# pandas exploration
In this assignment you will select a data set and do some munging and analysis of it using `pandas`, Jupyter Notebooks, and associated Python-centric data science tools.

The following lines ensure that `numpy` and `pandas` are installed in the notebook environment.  Depending on your system, this may not be necessary and may be removed.

In [2]:
!pip install numpy
!pip install pandas



Import the core data science libraries:

In [2]:
%matplotlib inline
import matplotlib.pyplot as plt
import numpy as np
import pandas as pd


## Import the raw data
In this section, you will import the raw data into a `pandas` DataFrame.

In [None]:
# place your code into this Code cell

nyc_leading_cause = pd.read_csv('New_York_City_Leading_Causes_of_Death_20240430.csv')


## Data inspection
In this section, you will show enough of your data for a viewer to get a general sense of how the data is structured and any unique features of it.  Complete each of the indicated tasks in a Code cell, making sure to include a Markdown cell above each Code cell that explains what is being shown by the code.  
- Show 5 rows, selected at random, from the data set.
- Show each of the column names and their data types.
- Show any unique features of your chosen data set.

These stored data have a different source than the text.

Lemma scan_follows_survivors es : Forall entry_ok es → (rolled_back es ≤ usize_max)%N →
  let st := replay_metadata (written es) in
  base_replacement_history st = newest turn_base (survivors es) ∧
  previous_turn_settings st = newest (λ t, if is_user_turn t then turn_settings t else None) (survivors es) ∧
  reference st = default NeverSet (newest (λ t, match turn_reference t with
                                               | Some Cleared => Some Cleared
                                               | Some (Latest c) => if is_user_turn t then Some (Latest c) else None
                                               | _ => None
                                               end) (survivors es)).
Proof using Type.
  intros Hok Hroll. cbn zeta. pose proof (replay_metadata_view (written es)) as H. destruct (walk_written es (view_of replay_start) Hok eq_refl) as [Hseg Hans].
  { cbn. lia. }
  cbn zeta in *. rewrite Hseg, view_finalize_default, Hans in H by done. change (N.to_nat (v_pending (view_of replay_start))) with O in H.
  rewrite pop_0, absorb_answer in H; [|done|by apply survivors_ok]. cbn in H. by injection H as -> -> ->.
Qed.
Definition is_legacy (item : RolloutItem) : bool := match item with RCompacted _ None => true | _ => false end.
Lemma materialize_legacy {E} l : ∀ m m', materialize (E:=E) m l = Ok m' → saw_legacy_compaction m' = saw_legacy_compaction m || existsb is_legacy l.
Proof using Type.
  induction l as [|item l IH]; intros m m'; cbn [materialize existsb]; [intros [= <-]; by rewrite orb_false_r|].
  destruct (materialize_step m item) as [m1| |] eqn:Es; [|done..]. intros Hm. rewrite (IH m1 m' Hm), orb_assoc. f_equal.
  destruct item as [|r|message [new|]|c|[n|id|id|id|mm|id title content|]]; cbn [materialize_step is_legacy] in *; rewrite ?orb_false_r, ?orb_true_r; try (by injection Es as <-).
  - destruct (record_items _ _ _); [|done..]. by injection Es as <-.
  - destruct (build_compacted_history _ _ _); [|done..]. by injection Es as <-.
  - destruct (drop_last_n_user_turns _ _ _ _); [|done..]. by injection Es as <-.
Qed.
(** C12: What a resumed session takes over follows the turns that are left. For a record written turn by turn ([entry_ok]: each
    turn with its start, its items and, unless it was cut off, its end, in between rollbacks, which take away the newest turns of
    the user and whatever came after them), whose rollbacks together fit into a word, the scan, reading backwards, counting the
    rollbacks down and stopping early, finds as base the newest checkpoint of a turn that is left, as settings those of the newest
    turn of the user that is left and has some, and as baseline that of the newest turn of the user that is left, or none
    when a compaction came after it. The history is replayed from that base over the suffix that the scan found; the
    resumed session has those settings, and that baseline unless the suffix holds an old-style compaction, which leaves it
    without one. *)
Theorem resume_follows_the_surviving_turns {E} (es : list entry) :
  Forall entry_ok es → (rolled_back es ≤ usize_max)%N →
  let st := replay_metadata (written es) in let left := survivors es in let suffix := drop (suffix_start st) (written es) in
  let settings := newest (λ t, if is_user_turn t then turn_settings t else None) left in
  let baseline := newest (λ t, match turn_reference t with
                               | Some Cleared => Some Cleared
                               | Some (Latest c) => if is_user_turn t then Some (Latest c) else None
                               | _ => None
                               end) left in
  (base_replacement_history st = newest turn_base left ∧ previous_turn_settings st = settings ∧ reference st = default NeverSet baseline) ∧
  ∀ r, reconstruct_history_from_rollout (E:=E) (written es) = Ok r →
    (∃ m, materialize (E:=E) (mk_materialized (match newest turn_base left with Some base => replace manager_new (sanitize_history base) | None => manager_new end) false [])
            suffix = Ok m ∧ history r = items (m_history m)) ∧
    r_previous_turn_settings r = settings ∧
    r_reference_context_item r = if existsb is_legacy suffix then None else match baseline with Some (Latest c) => Some c | _ => None end.
Proof using Type.
  intros Hok Hroll. cbn zeta. pose proof (scan_follows_survivors es Hok Hroll) as (Hb & Hp & Hr). split; [done|].
  intros r. unfold reconstruct_history_from_rollout. rewrite Hb, Hp, Hr. destruct (materialize _ _) as [m| |] eqn:Em; [|done..]. intros [= <-]. split; [by exists m|].
  split; [done|]. cbn. rewrite (materialize_legacy _ _ _ Em). cbn. destruct (existsb _ _); [done|]. by match goal with |- context [default NeverSet ?o] => destruct o as [[| |c]|] end.
Qed.
End record.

Feel free to add as many additional cells as you need to help explain the raw data.

In [None]:
# 5 random rows
nyc_leading_cause.sample(5)

In [None]:
# Column names and types
nyc_leading_cause.info()


In [None]:
# unique features
print("Data covers years:", nyc_leading_cause['Year'].min(), "to", nyc_leading_cause['Year'].max()) 
print("Leading causes of death:\n", nyc_leading_cause['Leading Cause'].unique())

## Data munging
Place your **data munging** code and documentation within this section.  
- Keep each of your Code cells short and focused on a single task.  
- Include a Markdown cell above each code cell that describes what task the code within the code cell is performing.
- Make as many code cells as you need to complete the munging - a few have been created for you to start with.
- Display 5 sample rows of the modified data after each transformation so a viewer can see how the data has changed.

**Note**: If you believe that your data set does not require any munging, please explain in detail.  Create Markdown cells that explain your thinking and create Code cells that show any specific structures of the data you refer to in your explanation.

In [None]:

nyc_leading_cause['Death_Rate'] = nyc_leading_cause['Death_Rate'].replace('.', 0).astype(float)
nyc_leading_cause['Age_Adjusted_Death_Rate'] = nyc_leading_cause['Age_Adjusted_Death_Rate'].replace('.', 0).astype(float)



## Data analysis
Place your **data analysis** code and documentation within this section.
- Perform at least 5 different statistical or other analyses of different aspects of the data.
    - Your analyses must be specific and relevant to your chosen data set and show interesting aspects of it.
    - Include at least one analysis that includes grouping rows by a shared attribute and performing some kind of statistical analysis on each group.
    - Sort the data in at least 1 of your analyses, but sort on its own does not constitute an analysis on its own.
- Keep each of your Code cells short and focused on a single task.
- Include a Markdown cell above each Code cell that describes what task the code within the Code cell is performing.
- Make as many code cells as you need to complete the analysis - a few have been created for you to start with.

In [None]:
# Leading causes of death overall
print("Leading causes of death overall:")
print(nyc_leading_cause.groupby('Leading_Cause')['Deaths'].sum().sort_values(ascending=False).head(10))


In [None]:

# Death rates by gender
print("\nDeath rates by gender:")
print(nyc_leading_cause.groupby('Sex')['Age_Adjusted_Death_Rate'].mean())


In [None]:
# Age-adjusted death rates over time for top causes
top_causes = nyc_leading_cause.groupby('Leading_Cause')['Deaths'].sum().nlargest(3).index
print(f"\nAge-adjusted death rates over time for: {', '.join(top_causes)}")
print(nyc_leading_cause[nyc_leading_cause['Leading_Cause'].isin(top_causes)].groupby(['Leading_Cause', 'Year'])['Age_Adjusted_Death_Rate'].mean().unstack())


## Data visualization
In this section, you will create a few **visualizations** that show some of the insights you have gathered from this data.
- Create at least 5 different visualizations, where each visualization shows different insights into the data.
- Use at least 3 different visualization types (e.g. bar charts, line charts, stacked area charts, pie charts, etc)
- Create a Markdown cell and a Code cell for each, where you explain and show the visualizations, respectively.
- Create as many additional cells as you need to prepare the data for the visualizations.

In [None]:
# leading causes of death
cause_totals = nyc_leading_cause.groupby('Leading_Cause')['Deaths'].sum().nlargest(10)
cause_totals.plot(kind='bar', figsize=(10,6))
plt.title("Top 10 Leading Causes of Death")
plt.xlabel("Cause")
plt.ylabel("Number of Deaths")
plt.show()

# heart disease vs. cancer over time 
nyc_leading_cause[nyc_leading_cause['Leading_Cause'].isin(['Diseases of Heart', 'Malignant Neoplasms'])].groupby(['Leading_Cause', 'Year'])['Age_Adjusted_Death_Rate'].mean().unstack().plot(figsize=(10,6))
plt.title("Heart Disease vs. Cancer Age-Adjusted Death Rates")  
plt.xlabel("Year")
plt.ylabel("Age-Adjusted Death Rate")
plt.show()